Resources, academics and transformation hindrances

The authors say they applied a hermeneutic phenomenological perspective (focusing on the lived experiences of participants) to understand Global South scholars’ motivations and experiences regarding publishing health-related research in journals in the North.

Participants were identified through a bibliometric study of Global South authors who published papers in five high-profile HPE research journals between 2012 and 2021. First and last authors based at Global South universities who published in globally recognised HPE journals between 2017 and 2018 were contacted via the e-mail address provided for the corresponding author and invited to participate.

They focused on authors who had published between 2017 and 2018 because the bibliometric study was in progress at the time of study recruitment, and later years had not yet been coded for the geographic origins of first and last authors. They did not contact authors from earlier years as they wanted to ensure that they would be able to recollect their experiences of publishing within the HPE literature.

Naidu said their key findings were that there are three levels of barriers, namely resources, transformation and academic boundaries. There are also three tensions the participants experienced, which also include practical boundaries, practical tensions that relate to resources, the kind of available resources in the Global South, and the demands that are placed on them.

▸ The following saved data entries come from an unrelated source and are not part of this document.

Lemma collapse_blank_lines_witness :
  includes ("a" ++ Js.LF ++ Js.LF ++ "b") LF3 = false /\
  includes (Js.collapseBlankLines ("a" ++ LF3 ++ Js.LF ++ "b")) LF3 = false /\
  Js.collapseBlankLines ("a" ++ Js.LF ++ Js.LF ++ "b") = "a" ++ Js.LF ++ Js.LF ++ "b".
Proof.
  destruct (collapse_blank_lines ("a" ++ LF3 ++ Js.LF ++ "b")) as (H1 & _).
  destruct (collapse_blank_lines ("a" ++ Js.LF ++ Js.LF ++ "b")) as (_ & H2).
  split; [reflexivity|]. split; [exact H1 | exact (H2 eq_refl)].
Defined.

(** ** Replacing a link suffix *)

Lemma includes_empty (pat : string) :
  Js.truthy pat = true -> includes EmptyString pat = false.
Proof. destruct pat; [discriminate | reflexivity]. Qed.

Lemma includes_tail (c : ascii) (t pat : string) :
  includes (String c t) pat = false -> includes t pat = false.
Proof. intros H. apply includes_cons in H. tauto. Qed.

Lemma includes_drop (k : nat) (t pat : string) :
  Js.truthy pat = true -> includes t pat = false -> includes (Js.drop k t) pat = false.
Proof.
  intros Hp. revert t. induction k as [|k IH]; intros t H; [exact H|].
  destruct t as [|c t]; [exact H|].
  simpl. apply IH. now apply includes_tail in H.
Qed.

Lemma length_drop (k : nat) (t : string) :
  String.length (Js.drop k t) <= String.length t.
Proof.
  revert t. induction k as [|k IH]; intros t; [simpl; lia|].
  destruct t as [|c t]; [simpl; lia|]. simpl. specialize (IH t). lia.
Qed.

Lemma drop_app_length (u b : string) : Js.drop (String.length u) (u ++ b) = b.
Proof. induction u as [|c u IH]; [reflexivity | exact IH]. Qed.

Lemma lacks_head (y c : ascii) (w : string) :
  lacks y (String c w) = true -> Ascii.eqb c y = false /\ lacks y w = true.
Proof.
  cbn [lacks]. intros H. apply andb_true_iff in H. destruct H as [H1 H2].
  split; [|exact H2]. now destruct (Ascii.eqb c y).
Qed.

(** No occurrence of a pattern starts in a text that lacks the first
    character of the pattern. *)
Lemma includes_app_lacks (w Z : string) (y : ascii) (p : string) :
  lacks y w = true -> includes (w ++ Z) (String y p) = includes Z (String y p).
Proof.
  induction w as [|c w IH]; intros H; [reflexivity|].
  apply lacks_head in H. destruct H as [Hc Hw].
  change (String c w ++ Z) with (String c (w ++ Z)).
  rewrite includes_unfold, prefix_cons, Hc. simpl. now apply IH.
Qed.

Lemma prefix_same_length (p w Z : string) :
  String.length p = String.length w -> String.prefix p (w ++ Z) = true -> p = w.
Proof.
  revert w. induction p as [|a p IH]; intros w Hl Hp.
  - destruct w; [reflexivity | discriminate Hl].
  - destruct w as [|b w]; [discriminate Hl|].
    change (String b w ++ Z) with (String b (w ++ Z)) in Hp.
    rewrite prefix_cons in Hp. apply andb_true_iff in Hp. destruct Hp as [Hab Hp].
    apply Ascii.eqb_eq in Hab. subst b. f_equal.
    apply IH; [simpl in Hl; lia | exact Hp].
Qed.

(** A prefix that lacks [z] ends before the first [z]. *)
Lemma prefix_before_char (u a r : string) (z : ascii) :
  lacks z u = true -> String.prefix u (a ++ String z r) = true -> String.prefix u a = true.
Proof.
  revert a. induction u as [|y u IH]; intros a Hu Hp; [apply prefix_empty|].
  apply lacks_head in Hu. destruct Hu as [Hy Hu].
  destruct a as [|c a].
  - change (EmptyString ++ String z r) with (String z r) in Hp.
    rewrite prefix_cons in Hp. apply andb_true_iff in Hp. destruct Hp as [Hp _].
    rewrite Ascii.eqb_sym in Hp. congruence.
  - change (String c a ++ String z r) with (String c (a ++ String z r)) in Hp.
    rewrite prefix_cons in *. apply andb_true_iff in Hp. destruct Hp as [Hc Hp].
    rewrite Hc. simpl. now apply IH.
Qed.

Lemma prefix_app_keep (p a z : string) :
  String.prefix p a = true -> String.prefix p (a ++ z) = true.
Proof.
  revert a. induction p as [|y p IH]; intros a H; [apply prefix_empty|].
  destruct a as [|c a]; [discriminate H|].
  change (String c a ++ z) with (String c (a ++ z)).
  rewrite prefix_cons in *. apply andb_true_iff in H. destruct H as [Hc H].
  rewrite Hc. simpl. now apply IH.
Qed.

Lemma drop_app_prefix (p a z : string) :
  String.prefix p a = true ->
  Js.drop (String.length p) (a ++ z) = Js.drop (String.length p) a ++ z.
Proof.
  revert a. induction p as [|y p IH]; intros a H; [reflexivity|].
  destruct a as [|c a]; [discriminate H|].
  rewrite prefix_cons in H. apply andb_true_iff in H. destruct H as [_ H].
  change (String c a ++ z) with (String c (a ++ z)).
  cbn [String.length Js.drop]. now apply IH.
Qed.

Section ReplaceFacts.

(** The pattern is [x] followed by [q], the replacement [x] followed by
    [q'], of the same length; [x] occurs in neither [q] nor [q']. *)
Variable x : ascii.
Variables q q' : string.
Hypothesis Hq : lacks x q = true.
Hypothesis Hq' : lacks x q' = true.
Hypothesis Hlen : String.length q' = String.length q.

Local Abbreviation pat := (String x q).
Local Abbreviation rep := (String x q').
Local Abbreviation f := (Js.replaceFrom (String x q) (String x q')).

Lemma replace_skip (s : string) : forall k, f k s = f 0 (Js.drop k s).
Proof.
  induction s as [|c s IH]; intros k.
  - destruct k; reflexivity.
  - destruct k as [|k]; [reflexivity|]. cbn [Js.replaceFrom Js.drop]. apply IH.
Qed.

Lemma replace_match (c : ascii) (s : string) :
  String.prefix pat (String c s) = true ->
  f 0 (String c s) = rep ++ f 0 (Js.drop (String.length q) s).
Proof.
  intros H. cbn [Js.replaceFrom]. unfold Js.startsWith. rewrite H.
  cbn [String.length]. rewrite Nat.sub_1_r. cbn [Nat.pred].
  now rewrite replace_skip.
Qed.

Lemma replace_nomatch (c : ascii) (s : string) :
  String.prefix pat (String c s) = false -> f 0 (String c s) = String c (f 0 s).
Proof.
  intros H. cbn [Js.replaceFrom]. unfold Js.startsWith. now rewrite H.
Qed.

Collaboration helps with access

“The second practical boundary is the fact that research needs to include international collaboration. So, if they have international collaboration, they are more likely to be published, and they have to decide whether they accept international collaborations or reject them,” Naidu said.

She said academic English as the dominant global language is a boundary because many people from Global South countries speak other languages and have to write in their second or third language.

The third boundary was epistemic, referring to how the ideas of the Global North and how they see the world dominate the literature. Ideas from the Global South are often seen as primitive or outside the norm.

“So, if a Global South researcher wants to study something like, say, acupuncture, which is very common, or teach acupuncture, it’s very unlikely that it will be published in a Global North journal as there will be hundreds of papers on acupuncture in Chinese journals because it is a legitimate method based on Chinese medicine and ideas.”

She suggested more representation from the Global South on editorial boards or as journal editors. In addition, journals could run internship programmes and equity programmes for Global South authors on how journals work.